Offenbach native Gertrud Frese is blind. She talks about her experience. The city’s Disability Advisory Council is calling for more adoption of guide dogs for the blind.
Offenbach – The events that Gertrud Frese can tell you are shocking and infuriating: Frese has been blind since childhood and depends on a guide dog for her daily life. But in recent years, she has repeatedly experienced discrimination and insults and lacked understanding, something that many people across Germany who depend on assistance dogs in their daily lives are going through. “For example, when I visited a gynecologist, the receptionist refused to enter the practice,” says the 74-year-old. “I’ve been told to leave the dog at home or put it on the street so I can go in – how do people imagine that?”
Also a bus driver Offenbach She was on the bus with her companion dog and wanted to throw her out of the vehicle when a woman with a wheelchair got on – wheelchairs were more important than dogs, he claimed. “I’m not really doing it because of the conflict, but I insisted that I have the right to stay on the bus,” she says. Frese then stood in the hallway with his guide dog, reports say op-online.de.
Discrimination against the disabled – knowledge and empathy are often lacking
But such incidents occur all over Germany, points out Frese, who is involved in Offenbach’s Disabled People’s Advisory Council and the Blind and Visually Impaired Association. When the cafe staff refused to serve them because they didn’t want to tolerate the dog, several guests expressed their solidarity with me and left the cafe.
In addition to a lack of empathy, problems often stem from ignorance, Frese says. Rainer Marx, chairman of Offenbach’s Disability Advisory Council, also calls for more training and consideration of the needs of people with and without disabilities. “A lot of people don’t know that when you have a guide dog on duty, it’s considered a medical aid, not a dog,” he says. After all, no wheelchair user would be asked to leave their wheelchair in front of the door and then figure out how to get into the building somehow. “You have to understand that anyone who has a guide dog also depends on it,” Marks says.
According to federal law, no one with a disability should be worse off, medical assistance is allowed to participate in public life, exceptions must be clearly justified. However, there is a lot of ignorance about the situation for people who rely on service dogs. “This urgently needs to change,” says Frese.

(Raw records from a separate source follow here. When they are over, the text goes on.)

Lemma lseg_allocated m p l q a :
  lseg m p l q -> a ∈ l -> is_Some (m !! a).
Proof.
  revert p. induction l as [|b l IH]; intros p; cbn.
  - intros _ H. by apply elem_of_nil in H.
  - intros (-> & nd & Hnd & H) [->|Hin]%elem_of_cons; eauto.
Qed.

(** The chain is a simple path: a chain's nodes are pairwise distinct. *)
Lemma chain_NoDup m p l : chain m p l -> NoDup l.
Proof.
  revert p. induction l as [|a l IH]; intros p; [constructor|].
  intros Hc. pose proof Hc as (-> & nd & Hnd & H). constructor; [|by eapply IH].
  intros Hin. apply list_elem_of_split in Hin as (l1 & l2 & ->).
  pose proof H as H'. apply lseg_app in H' as (r & H1 & H2).
  pose proof H2 as (-> & _).
  assert (a :: l1 ++ a :: l2 = a :: l2) as Heq by (eapply lseg_func; eauto).
  apply (f_equal length) in Heq. cbn in Heq. rewrite length_app in Heq.
  cbn in Heq. lia.
Qed.

Lemma chain_head m p a l : chain m p (a :: l) -> p = Some a.
Proof. by intros [-> _]. Qed.

Lemma chain_nil m p : chain m p [] -> p = None.
Proof. done. Qed.

Lemma reachable_chain m p l q :
  chain m p l -> reachable m p q <-> q = None \/ exists a, q = Some a /\ a ∈ l.
Proof.
  revert p. induction l as [|a l IH]; intros p Hc.
  - apply chain_nil in Hc as ->. split.
    + inversion 1. by left.
    + intros [->|(a & _ & H)]; [constructor|]. by apply elem_of_nil in H.
  - destruct Hc as (-> & nd & Hnd & Hc). split.
    + inversion 1 as [|a' nd' q' Hnd' Hr]; subst.
      * right. exists a. split; [done|]. by left.
      * rewrite Hnd in Hnd'. injection Hnd' as <-.
        apply (IH _ Hc) in Hr as [->|(b & -> & Hb)]; [by left|].
        right. exists b. split; [done|]. by right.
    + intros [->|(b & -> & [->|Hb]%elem_of_cons)].
      * econstructor; [done|]. apply (IH _ Hc). by left.
      * constructor.
      * econstructor; [done|]. apply (IH _ Hc). right. eauto.
Qed.

Lemma chain_hd_error m p l : chain m p l -> p = hd_error l.
Proof. destruct l; [done|]. by intros [-> _]. Qed.

(** Inside a chain, each node's [next_node] is the node that follows it. *)
Lemma chain_split m p l1 x l2 :
  chain m p (l1 ++ x :: l2) ->
  exists nd, m !! x = Some nd /\ next_node nd = hd_error l2 /\
             lseg m p l1 (Some x) /\ chain m (hd_error l2) l2.
Proof.
  intros H. apply lseg_app in H as (r & H1 & -> & nd & Hnd & H2).
  pose proof (chain_hd_error _ _ _ H2) as Hn.
  exists nd. rewrite <- Hn. done.
Qed.

(** ** The traversal loops on a chain *)

Lemma find_result_nil node : find_result node [] = None.
Proof.
  destruct node as [a|]; [|done]. cbn. case_decide as H; [|done].
  by apply elem_of_nil in H.
Qed.

Lemma find_result_cons_ne node a l :
  Some a <> node -> find_result node (a :: l) = find_result node l.
Proof.
  destruct node as [b|]; [|done]. intros Hne. cbn.
  repeat case_decide; try done.
  - match goal with H : b ∈ a :: l |- _ => apply elem_of_cons in H as [->|?] end; done.
  - match goal with H : ¬ b ∈ a :: l |- _ => destruct H; by right end.
Qed.

Lemma find_loop_chain fuel node s p l :
  chain (mem s) p l -> length l <= fuel ->
  find_loop fuel node p s = Ok (find_result node l) s [].
Proof.
  revert p fuel. induction l as [|a l IH]; intros p fuel Hc Hfuel.
  - apply chain_nil in Hc as ->. rewrite find_result_nil. by destruct fuel.
  - destruct Hc as (-> & nd & Hnd & Hc).
    destruct fuel as [|fuel]; [cbn in Hfuel; lia|]. cbn in Hfuel.
    cbn [find_loop]. case_decide as Hd.
    + subst node. cbn. rewrite decide_True; [done|by left].
    + rewrite (bind_pure _ _ _ _ (next_Some _ _ _ Hnd)).
      rewrite find_result_cons_ne by done. apply IH; [done|lia].
Qed.

Lemma find_chain fuel node s l :
  chain (mem s) (_head s) l -> length l <= fuel ->
  find fuel node s = Ok (find_result node l) s [].
Proof.
  intros Hc Hfuel. unfold find.
  rewrite (bind_pure _ _ s (_head s)) by done.
  case_decide as Hd; [|by apply find_loop_chain].
  unfold get_head. rewrite Hd. f_equal.
  destruct node as [a|]; [|done].
  destruct l as [|b l]; [apply chain_nil in Hc; congruence|].
  apply chain_head in Hc. assert (b = a) as -> by congruence.
  cbn. rewrite decide_True; [done|by left].
Qed.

Petting distracts from the auxiliary work
Assistance dogs are specially trained dogs that help people with disabilities,
Support disorders or illnesses in daily life. The most well-known is the guide dog for the blind, but there are other specializations: there are dogs trained for diabetes that can smell and show their owners’ blood sugar fluctuations, animals trained for epilepsy and narcolepsy, can bring medicine in emergencies and are trained to receive help.
For people with severe mobility impairments, guide dogs are trained to open and close doors, operate switches and help people undress. Less well known is a dog trained for the deaf, which points out the sources of noise. Assistance dogs must be approved by the health insurance company and trained for one and a half to three years. They stay with their humans for about six years before retiring.
When a service dog is on a leash, they are on alert and should not be talked to or petted, as this would distract them from their support role. Working assistance dogs are not considered animals, but medical aids and should not be banned from public spaces such as doctors’ offices, grocery stores, or museums. Today, on self-help day, information about guide dogs is provided in the pedestrian zone. Information: ” pfotenpiloten.org
Discrimination against the disabled – the city council wants to improve the situation
The Disability Advisory Council wants to improve the situation of people with guide dogs in Offenbach. The aim is that Offenbach…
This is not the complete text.